WHAT TO WORK ON –
From the data below, retype exactly the lines starting with the one that contains "getset : string" and ending with the one that contains "let remainingDevices := scard", both included.

[Stored data entries]
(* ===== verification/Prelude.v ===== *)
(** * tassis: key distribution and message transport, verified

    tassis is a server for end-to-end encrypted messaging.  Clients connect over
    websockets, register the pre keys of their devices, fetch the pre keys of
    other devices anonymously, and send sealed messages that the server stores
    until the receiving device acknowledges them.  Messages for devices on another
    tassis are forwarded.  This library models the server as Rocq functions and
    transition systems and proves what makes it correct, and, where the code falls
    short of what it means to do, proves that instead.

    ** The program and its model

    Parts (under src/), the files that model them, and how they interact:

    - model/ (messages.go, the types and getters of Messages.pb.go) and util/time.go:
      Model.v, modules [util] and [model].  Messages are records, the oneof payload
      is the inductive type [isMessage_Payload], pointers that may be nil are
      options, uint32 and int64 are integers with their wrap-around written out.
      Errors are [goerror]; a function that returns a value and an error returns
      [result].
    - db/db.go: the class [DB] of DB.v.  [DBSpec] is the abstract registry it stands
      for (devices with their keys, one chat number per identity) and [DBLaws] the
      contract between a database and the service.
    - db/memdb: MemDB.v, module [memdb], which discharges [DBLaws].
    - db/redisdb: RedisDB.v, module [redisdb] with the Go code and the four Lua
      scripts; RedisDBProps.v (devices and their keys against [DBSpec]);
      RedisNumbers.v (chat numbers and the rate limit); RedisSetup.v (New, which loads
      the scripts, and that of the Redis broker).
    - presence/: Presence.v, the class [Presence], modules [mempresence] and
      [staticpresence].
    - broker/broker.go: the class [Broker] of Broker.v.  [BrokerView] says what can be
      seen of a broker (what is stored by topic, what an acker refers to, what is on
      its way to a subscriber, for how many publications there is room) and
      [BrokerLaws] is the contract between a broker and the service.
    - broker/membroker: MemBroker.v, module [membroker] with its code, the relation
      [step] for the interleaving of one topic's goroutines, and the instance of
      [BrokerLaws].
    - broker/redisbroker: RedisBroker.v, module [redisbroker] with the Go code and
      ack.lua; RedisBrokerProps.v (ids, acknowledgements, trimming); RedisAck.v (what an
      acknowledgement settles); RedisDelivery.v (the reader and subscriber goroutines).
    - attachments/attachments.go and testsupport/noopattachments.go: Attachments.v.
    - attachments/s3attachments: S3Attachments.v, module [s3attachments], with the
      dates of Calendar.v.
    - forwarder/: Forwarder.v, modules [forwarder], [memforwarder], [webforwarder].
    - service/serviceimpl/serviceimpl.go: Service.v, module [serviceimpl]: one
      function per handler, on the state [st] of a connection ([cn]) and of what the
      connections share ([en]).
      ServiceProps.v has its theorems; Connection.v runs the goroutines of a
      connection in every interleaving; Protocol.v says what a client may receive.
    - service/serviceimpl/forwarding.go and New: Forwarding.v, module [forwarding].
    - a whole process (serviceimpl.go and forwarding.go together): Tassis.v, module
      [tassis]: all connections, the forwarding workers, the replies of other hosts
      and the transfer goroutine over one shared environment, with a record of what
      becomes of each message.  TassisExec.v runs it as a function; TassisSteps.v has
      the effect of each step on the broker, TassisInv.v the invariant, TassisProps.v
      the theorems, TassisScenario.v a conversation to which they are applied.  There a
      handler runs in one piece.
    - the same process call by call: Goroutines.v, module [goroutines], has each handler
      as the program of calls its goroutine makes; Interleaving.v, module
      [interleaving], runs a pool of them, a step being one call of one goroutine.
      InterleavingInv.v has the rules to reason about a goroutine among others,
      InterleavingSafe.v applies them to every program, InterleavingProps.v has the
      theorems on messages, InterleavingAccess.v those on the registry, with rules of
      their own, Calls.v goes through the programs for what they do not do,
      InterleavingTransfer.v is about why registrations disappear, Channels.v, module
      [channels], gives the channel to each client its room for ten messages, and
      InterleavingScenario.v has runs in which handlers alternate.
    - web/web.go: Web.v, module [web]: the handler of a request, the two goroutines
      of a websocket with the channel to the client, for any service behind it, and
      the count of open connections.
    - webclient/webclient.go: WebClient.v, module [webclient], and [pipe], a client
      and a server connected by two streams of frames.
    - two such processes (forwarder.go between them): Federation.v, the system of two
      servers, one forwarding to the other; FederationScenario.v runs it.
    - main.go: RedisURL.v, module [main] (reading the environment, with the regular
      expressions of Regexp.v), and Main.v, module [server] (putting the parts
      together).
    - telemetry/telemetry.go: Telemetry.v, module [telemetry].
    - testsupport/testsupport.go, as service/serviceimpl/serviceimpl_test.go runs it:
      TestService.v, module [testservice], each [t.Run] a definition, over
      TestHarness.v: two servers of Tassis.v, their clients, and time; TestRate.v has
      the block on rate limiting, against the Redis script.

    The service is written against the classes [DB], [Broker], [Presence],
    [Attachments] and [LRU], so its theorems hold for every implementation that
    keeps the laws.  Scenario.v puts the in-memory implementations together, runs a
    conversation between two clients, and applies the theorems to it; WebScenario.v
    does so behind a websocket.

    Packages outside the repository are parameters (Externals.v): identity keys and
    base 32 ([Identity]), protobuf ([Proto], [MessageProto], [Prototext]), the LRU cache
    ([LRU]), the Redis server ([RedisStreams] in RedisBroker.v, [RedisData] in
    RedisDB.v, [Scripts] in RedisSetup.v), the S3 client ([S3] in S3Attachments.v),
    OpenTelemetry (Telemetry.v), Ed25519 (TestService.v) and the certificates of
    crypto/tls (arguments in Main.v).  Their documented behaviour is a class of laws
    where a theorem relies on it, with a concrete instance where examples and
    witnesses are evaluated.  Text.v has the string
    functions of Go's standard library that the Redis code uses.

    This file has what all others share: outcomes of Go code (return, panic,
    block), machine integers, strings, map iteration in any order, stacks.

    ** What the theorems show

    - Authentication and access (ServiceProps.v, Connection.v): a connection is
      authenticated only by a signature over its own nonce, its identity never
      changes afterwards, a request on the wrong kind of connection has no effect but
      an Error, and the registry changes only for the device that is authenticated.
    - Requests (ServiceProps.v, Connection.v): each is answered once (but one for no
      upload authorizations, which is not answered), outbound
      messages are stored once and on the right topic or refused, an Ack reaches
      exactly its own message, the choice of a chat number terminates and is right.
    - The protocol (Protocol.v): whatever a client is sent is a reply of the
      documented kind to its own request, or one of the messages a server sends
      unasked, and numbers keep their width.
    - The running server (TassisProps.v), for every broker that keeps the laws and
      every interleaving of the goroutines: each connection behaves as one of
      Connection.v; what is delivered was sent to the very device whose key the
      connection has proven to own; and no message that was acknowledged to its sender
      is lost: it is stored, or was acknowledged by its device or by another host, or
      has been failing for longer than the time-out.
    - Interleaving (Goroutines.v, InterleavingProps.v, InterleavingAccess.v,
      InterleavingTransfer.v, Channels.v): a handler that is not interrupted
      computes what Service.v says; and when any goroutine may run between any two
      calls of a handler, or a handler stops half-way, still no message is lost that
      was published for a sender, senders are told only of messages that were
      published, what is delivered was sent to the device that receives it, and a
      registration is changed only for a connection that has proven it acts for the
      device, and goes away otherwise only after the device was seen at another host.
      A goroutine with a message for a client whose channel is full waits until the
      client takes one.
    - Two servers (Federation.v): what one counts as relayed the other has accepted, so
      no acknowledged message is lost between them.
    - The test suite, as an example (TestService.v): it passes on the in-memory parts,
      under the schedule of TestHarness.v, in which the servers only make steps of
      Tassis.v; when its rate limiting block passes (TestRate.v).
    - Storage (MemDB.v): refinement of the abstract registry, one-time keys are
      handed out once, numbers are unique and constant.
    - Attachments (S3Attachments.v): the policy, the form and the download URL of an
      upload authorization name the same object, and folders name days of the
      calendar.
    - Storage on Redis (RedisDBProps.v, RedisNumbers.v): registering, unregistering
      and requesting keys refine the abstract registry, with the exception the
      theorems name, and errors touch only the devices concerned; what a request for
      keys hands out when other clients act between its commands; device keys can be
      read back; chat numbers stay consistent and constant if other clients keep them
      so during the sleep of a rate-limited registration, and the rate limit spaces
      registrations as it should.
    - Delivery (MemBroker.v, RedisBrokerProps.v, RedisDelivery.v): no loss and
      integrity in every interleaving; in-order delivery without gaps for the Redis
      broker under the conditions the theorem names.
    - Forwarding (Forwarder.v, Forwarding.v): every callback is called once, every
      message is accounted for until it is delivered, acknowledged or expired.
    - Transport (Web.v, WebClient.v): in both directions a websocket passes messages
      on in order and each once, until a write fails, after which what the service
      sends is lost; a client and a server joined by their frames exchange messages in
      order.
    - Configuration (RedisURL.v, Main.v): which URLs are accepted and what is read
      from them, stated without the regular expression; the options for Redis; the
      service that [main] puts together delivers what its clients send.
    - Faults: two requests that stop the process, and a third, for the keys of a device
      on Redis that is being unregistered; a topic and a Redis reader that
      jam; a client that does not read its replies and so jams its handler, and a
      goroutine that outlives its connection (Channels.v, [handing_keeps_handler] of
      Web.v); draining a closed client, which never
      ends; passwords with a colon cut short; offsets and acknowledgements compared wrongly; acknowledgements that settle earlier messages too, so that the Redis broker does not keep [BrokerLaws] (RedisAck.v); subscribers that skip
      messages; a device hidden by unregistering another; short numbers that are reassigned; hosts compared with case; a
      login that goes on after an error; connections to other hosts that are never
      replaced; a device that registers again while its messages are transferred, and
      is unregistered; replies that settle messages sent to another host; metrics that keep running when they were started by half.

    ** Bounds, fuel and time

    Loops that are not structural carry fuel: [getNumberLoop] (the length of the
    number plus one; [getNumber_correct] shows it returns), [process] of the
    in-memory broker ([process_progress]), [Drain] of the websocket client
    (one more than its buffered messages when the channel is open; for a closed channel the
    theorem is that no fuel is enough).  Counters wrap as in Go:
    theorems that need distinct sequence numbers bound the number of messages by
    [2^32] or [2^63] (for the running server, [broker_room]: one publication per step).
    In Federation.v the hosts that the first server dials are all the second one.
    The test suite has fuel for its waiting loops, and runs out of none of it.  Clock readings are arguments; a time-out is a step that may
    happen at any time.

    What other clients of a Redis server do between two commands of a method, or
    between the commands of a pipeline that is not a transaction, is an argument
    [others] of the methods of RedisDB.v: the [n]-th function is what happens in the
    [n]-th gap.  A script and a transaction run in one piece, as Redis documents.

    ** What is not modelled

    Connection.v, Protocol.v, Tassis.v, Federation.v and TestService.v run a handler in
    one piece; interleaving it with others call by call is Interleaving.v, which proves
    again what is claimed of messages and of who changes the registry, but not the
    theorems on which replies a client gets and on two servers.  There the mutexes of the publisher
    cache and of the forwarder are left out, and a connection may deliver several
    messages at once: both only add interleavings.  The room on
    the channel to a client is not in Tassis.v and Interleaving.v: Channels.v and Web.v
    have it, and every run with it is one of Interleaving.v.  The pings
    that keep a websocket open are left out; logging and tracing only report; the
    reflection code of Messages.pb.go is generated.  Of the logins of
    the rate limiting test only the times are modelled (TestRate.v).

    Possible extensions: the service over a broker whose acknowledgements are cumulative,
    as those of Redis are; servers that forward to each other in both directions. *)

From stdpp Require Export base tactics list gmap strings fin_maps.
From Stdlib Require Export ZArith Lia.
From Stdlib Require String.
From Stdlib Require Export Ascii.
==
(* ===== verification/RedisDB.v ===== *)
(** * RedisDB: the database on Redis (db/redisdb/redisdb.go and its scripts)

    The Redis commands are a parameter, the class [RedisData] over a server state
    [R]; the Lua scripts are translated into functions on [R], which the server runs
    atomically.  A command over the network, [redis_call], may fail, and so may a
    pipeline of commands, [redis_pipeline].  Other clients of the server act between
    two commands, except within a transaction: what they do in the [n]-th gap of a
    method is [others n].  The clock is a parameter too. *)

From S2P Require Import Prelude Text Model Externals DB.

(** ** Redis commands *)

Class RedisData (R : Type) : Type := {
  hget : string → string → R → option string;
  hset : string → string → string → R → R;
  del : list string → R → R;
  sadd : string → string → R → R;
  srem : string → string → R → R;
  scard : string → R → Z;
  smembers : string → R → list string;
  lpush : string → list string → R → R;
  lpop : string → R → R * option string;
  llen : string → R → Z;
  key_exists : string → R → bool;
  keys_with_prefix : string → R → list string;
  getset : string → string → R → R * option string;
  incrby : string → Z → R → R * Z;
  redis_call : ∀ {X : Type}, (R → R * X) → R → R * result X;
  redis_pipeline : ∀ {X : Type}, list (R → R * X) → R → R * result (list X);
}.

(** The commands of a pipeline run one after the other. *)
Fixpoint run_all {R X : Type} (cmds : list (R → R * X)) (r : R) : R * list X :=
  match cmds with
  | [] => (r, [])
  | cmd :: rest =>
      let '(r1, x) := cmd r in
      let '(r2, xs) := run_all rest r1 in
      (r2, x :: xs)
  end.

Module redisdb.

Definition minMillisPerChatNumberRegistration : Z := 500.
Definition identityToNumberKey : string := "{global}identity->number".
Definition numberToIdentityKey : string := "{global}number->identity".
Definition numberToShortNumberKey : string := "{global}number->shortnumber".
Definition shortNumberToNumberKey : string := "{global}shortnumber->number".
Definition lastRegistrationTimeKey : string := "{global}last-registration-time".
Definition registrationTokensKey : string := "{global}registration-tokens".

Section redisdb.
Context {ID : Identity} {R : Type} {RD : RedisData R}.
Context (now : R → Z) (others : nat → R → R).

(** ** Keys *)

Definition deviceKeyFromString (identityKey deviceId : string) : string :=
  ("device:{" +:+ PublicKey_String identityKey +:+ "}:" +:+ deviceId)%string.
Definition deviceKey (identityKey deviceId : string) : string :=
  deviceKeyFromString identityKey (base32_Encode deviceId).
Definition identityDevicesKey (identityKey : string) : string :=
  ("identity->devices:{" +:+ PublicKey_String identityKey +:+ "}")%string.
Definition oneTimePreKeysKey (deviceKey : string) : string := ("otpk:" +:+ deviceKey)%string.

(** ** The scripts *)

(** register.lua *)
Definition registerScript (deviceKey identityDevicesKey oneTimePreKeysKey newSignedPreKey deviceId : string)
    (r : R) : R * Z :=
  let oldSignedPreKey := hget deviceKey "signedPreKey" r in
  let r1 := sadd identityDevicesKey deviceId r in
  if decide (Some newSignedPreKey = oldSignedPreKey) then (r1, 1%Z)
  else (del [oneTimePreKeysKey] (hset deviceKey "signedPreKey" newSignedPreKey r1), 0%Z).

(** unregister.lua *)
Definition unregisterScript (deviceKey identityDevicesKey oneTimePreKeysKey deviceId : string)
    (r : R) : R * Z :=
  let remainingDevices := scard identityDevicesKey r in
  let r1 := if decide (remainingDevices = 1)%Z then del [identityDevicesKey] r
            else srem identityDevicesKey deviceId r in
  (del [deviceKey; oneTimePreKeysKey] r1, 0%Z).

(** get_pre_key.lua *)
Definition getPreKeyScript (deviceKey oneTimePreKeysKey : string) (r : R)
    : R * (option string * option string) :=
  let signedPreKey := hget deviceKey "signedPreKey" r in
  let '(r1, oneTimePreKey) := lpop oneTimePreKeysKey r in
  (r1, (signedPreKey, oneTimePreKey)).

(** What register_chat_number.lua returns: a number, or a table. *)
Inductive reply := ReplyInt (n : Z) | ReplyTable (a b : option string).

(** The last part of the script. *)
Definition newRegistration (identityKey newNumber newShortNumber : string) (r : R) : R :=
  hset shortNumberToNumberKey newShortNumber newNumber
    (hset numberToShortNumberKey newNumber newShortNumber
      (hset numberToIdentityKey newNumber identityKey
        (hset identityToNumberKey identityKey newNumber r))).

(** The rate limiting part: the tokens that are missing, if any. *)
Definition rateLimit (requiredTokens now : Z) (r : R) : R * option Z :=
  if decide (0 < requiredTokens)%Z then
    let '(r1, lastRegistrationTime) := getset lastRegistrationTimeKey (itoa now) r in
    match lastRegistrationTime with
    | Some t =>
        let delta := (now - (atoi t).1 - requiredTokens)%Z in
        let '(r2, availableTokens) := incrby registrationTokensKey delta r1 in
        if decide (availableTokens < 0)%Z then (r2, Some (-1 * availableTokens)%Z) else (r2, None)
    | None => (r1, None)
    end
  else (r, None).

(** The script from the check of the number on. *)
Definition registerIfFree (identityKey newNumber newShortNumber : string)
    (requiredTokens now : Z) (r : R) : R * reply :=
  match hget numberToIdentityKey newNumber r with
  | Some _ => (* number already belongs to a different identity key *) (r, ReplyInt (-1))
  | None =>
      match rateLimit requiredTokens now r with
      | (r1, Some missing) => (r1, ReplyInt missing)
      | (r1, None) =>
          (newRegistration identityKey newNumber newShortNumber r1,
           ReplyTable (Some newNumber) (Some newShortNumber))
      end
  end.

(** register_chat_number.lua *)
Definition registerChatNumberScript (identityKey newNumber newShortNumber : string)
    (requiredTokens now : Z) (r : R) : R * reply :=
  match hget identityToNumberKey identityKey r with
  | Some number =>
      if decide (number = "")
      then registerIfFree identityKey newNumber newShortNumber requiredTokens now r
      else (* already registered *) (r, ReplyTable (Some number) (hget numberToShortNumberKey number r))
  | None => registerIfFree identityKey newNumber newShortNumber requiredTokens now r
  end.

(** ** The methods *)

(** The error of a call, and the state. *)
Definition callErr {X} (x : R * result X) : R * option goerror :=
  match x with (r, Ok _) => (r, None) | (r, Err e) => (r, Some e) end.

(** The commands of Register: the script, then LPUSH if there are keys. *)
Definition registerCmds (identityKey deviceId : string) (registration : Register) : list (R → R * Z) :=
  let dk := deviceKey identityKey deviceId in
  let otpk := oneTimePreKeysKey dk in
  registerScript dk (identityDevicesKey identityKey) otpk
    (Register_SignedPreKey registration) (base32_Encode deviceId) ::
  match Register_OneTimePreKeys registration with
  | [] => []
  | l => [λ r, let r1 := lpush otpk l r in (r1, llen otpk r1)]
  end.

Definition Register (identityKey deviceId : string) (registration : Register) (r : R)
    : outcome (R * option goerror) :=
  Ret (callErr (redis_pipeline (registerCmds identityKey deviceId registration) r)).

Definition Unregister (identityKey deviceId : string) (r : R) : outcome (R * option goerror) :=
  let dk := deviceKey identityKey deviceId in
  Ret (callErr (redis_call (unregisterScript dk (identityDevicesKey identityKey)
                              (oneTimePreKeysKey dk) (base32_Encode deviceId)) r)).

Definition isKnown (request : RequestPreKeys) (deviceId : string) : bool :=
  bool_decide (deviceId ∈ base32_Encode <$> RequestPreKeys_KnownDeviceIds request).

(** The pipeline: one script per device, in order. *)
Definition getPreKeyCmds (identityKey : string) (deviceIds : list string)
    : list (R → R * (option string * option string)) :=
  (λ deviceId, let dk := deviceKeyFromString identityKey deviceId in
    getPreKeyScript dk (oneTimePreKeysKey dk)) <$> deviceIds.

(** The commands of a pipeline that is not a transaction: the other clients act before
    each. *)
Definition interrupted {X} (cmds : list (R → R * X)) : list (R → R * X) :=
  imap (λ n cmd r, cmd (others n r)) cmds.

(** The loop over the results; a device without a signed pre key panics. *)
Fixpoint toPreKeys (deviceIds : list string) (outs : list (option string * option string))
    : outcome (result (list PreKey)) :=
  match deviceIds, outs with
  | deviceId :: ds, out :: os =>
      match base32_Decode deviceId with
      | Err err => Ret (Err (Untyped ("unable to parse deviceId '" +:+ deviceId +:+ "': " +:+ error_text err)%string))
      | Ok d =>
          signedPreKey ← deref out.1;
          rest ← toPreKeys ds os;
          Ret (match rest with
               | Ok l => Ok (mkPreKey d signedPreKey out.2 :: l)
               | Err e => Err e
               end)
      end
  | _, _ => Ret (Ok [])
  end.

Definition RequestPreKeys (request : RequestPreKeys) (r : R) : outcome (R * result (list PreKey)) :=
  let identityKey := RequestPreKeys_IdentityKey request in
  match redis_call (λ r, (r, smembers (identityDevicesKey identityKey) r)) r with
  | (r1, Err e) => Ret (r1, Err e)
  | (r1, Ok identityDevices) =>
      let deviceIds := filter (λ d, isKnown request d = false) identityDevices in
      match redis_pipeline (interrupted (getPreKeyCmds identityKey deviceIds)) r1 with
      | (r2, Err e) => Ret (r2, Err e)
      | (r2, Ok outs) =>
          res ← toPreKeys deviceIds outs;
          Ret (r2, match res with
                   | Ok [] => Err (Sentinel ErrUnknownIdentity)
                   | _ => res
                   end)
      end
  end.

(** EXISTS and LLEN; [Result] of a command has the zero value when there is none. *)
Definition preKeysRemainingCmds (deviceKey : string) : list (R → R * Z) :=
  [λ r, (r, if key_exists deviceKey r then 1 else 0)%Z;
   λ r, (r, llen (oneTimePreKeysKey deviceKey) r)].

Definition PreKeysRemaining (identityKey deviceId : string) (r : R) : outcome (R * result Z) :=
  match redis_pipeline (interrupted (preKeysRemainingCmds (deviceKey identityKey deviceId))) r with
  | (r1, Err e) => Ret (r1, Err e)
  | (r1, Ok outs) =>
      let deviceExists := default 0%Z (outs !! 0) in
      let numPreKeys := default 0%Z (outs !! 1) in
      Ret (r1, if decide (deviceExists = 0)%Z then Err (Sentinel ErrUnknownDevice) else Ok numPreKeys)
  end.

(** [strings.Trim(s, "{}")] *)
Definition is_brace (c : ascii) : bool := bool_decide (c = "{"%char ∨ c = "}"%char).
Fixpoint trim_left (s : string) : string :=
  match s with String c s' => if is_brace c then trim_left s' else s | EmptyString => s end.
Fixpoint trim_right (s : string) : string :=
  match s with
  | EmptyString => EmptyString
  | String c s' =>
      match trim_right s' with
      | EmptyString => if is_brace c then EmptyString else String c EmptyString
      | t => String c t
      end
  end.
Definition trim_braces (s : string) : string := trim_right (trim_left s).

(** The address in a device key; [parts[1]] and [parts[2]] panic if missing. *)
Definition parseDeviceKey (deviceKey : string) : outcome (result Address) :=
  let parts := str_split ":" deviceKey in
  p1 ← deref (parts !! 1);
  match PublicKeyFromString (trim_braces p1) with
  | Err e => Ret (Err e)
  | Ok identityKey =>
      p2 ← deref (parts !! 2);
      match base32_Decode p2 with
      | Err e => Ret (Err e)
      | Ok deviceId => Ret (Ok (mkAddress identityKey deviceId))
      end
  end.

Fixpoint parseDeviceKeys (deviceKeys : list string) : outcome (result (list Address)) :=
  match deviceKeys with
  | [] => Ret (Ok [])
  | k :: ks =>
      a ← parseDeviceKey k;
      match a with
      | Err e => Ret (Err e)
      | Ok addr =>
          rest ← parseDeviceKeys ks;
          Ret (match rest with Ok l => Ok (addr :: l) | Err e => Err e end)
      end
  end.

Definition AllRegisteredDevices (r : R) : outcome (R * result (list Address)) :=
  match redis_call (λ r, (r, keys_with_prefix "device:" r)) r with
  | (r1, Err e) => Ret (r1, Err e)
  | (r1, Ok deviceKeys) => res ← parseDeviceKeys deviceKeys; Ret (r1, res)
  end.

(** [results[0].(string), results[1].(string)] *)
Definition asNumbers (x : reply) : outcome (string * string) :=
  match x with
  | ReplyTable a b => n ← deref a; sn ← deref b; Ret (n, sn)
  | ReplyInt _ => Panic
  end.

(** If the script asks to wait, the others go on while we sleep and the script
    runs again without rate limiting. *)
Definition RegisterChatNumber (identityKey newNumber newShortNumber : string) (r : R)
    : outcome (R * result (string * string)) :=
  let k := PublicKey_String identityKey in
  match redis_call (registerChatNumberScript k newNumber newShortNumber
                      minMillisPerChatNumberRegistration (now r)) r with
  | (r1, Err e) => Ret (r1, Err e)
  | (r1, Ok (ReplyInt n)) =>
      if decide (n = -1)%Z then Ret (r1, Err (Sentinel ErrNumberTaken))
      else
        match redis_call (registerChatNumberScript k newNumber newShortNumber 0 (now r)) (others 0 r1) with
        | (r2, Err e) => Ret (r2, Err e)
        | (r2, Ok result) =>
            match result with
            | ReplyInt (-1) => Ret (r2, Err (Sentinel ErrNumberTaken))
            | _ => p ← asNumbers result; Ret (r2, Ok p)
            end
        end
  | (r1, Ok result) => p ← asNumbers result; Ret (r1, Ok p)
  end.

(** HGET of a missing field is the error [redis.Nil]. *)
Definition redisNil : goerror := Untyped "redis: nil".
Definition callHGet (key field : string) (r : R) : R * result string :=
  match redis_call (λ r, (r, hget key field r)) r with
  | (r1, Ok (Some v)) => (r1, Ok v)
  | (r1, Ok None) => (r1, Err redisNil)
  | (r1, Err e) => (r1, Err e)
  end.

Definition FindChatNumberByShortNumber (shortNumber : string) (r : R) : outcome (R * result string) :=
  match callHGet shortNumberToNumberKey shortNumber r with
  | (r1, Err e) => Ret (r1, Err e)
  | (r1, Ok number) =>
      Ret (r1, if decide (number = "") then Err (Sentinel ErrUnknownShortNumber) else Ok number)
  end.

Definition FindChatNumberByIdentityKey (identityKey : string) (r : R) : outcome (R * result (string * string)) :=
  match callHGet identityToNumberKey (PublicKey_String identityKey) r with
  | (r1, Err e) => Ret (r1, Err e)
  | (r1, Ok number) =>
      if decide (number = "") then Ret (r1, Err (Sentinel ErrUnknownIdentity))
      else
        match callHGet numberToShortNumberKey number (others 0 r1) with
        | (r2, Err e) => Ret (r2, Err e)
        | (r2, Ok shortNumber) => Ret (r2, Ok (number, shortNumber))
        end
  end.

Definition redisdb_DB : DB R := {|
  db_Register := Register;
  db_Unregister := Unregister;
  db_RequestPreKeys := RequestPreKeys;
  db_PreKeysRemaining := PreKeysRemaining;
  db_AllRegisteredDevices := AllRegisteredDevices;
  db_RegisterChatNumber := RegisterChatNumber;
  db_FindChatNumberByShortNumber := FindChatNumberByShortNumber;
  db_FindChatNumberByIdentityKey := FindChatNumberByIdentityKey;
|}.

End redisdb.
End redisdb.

SOLUTION FOR THIS EXERCISE –
  getset : string → string → R → R * option string;
  incrby : string → Z → R → R * Z;
  redis_call : ∀ {X : Type}, (R → R * X) → R → R * result X;
  redis_pipeline : ∀ {X : Type}, list (R → R * X) → R → R * result (list X);
}.

(** The commands of a pipeline run one after the other. *)
Fixpoint run_all {R X : Type} (cmds : list (R → R * X)) (r : R) : R * list X :=
  match cmds with
  | [] => (r, [])
  | cmd :: rest =>
      let '(r1, x) := cmd r in
      let '(r2, xs) := run_all rest r1 in
      (r2, x :: xs)
  end.

Module redisdb.

Definition minMillisPerChatNumberRegistration : Z := 500.
Definition identityToNumberKey : string := "{global}identity->number".
Definition numberToIdentityKey : string := "{global}number->identity".
Definition numberToShortNumberKey : string := "{global}number->shortnumber".
Definition shortNumberToNumberKey : string := "{global}shortnumber->number".
Definition lastRegistrationTimeKey : string := "{global}last-registration-time".
Definition registrationTokensKey : string := "{global}registration-tokens".

Section redisdb.
Context {ID : Identity} {R : Type} {RD : RedisData R}.
Context (now : R → Z) (others : nat → R → R).

(** ** Keys *)

Definition deviceKeyFromString (identityKey deviceId : string) : string :=
  ("device:{" +:+ PublicKey_String identityKey +:+ "}:" +:+ deviceId)%string.
Definition deviceKey (identityKey deviceId : string) : string :=
  deviceKeyFromString identityKey (base32_Encode deviceId).
Definition identityDevicesKey (identityKey : string) : string :=
  ("identity->devices:{" +:+ PublicKey_String identityKey +:+ "}")%string.
Definition oneTimePreKeysKey (deviceKey : string) : string := ("otpk:" +:+ deviceKey)%string.

(** ** The scripts *)

(** register.lua *)
Definition registerScript (deviceKey identityDevicesKey oneTimePreKeysKey newSignedPreKey deviceId : string)
    (r : R) : R * Z :=
  let oldSignedPreKey := hget deviceKey "signedPreKey" r in
  let r1 := sadd identityDevicesKey deviceId r in
  if decide (Some newSignedPreKey = oldSignedPreKey) then (r1, 1%Z)
  else (del [oneTimePreKeysKey] (hset deviceKey "signedPreKey" newSignedPreKey r1), 0%Z).

(** unregister.lua *)
Definition unregisterScript (deviceKey identityDevicesKey oneTimePreKeysKey deviceId : string)
    (r : R) : R * Z :=
  let remainingDevices := scard identityDevicesKey r in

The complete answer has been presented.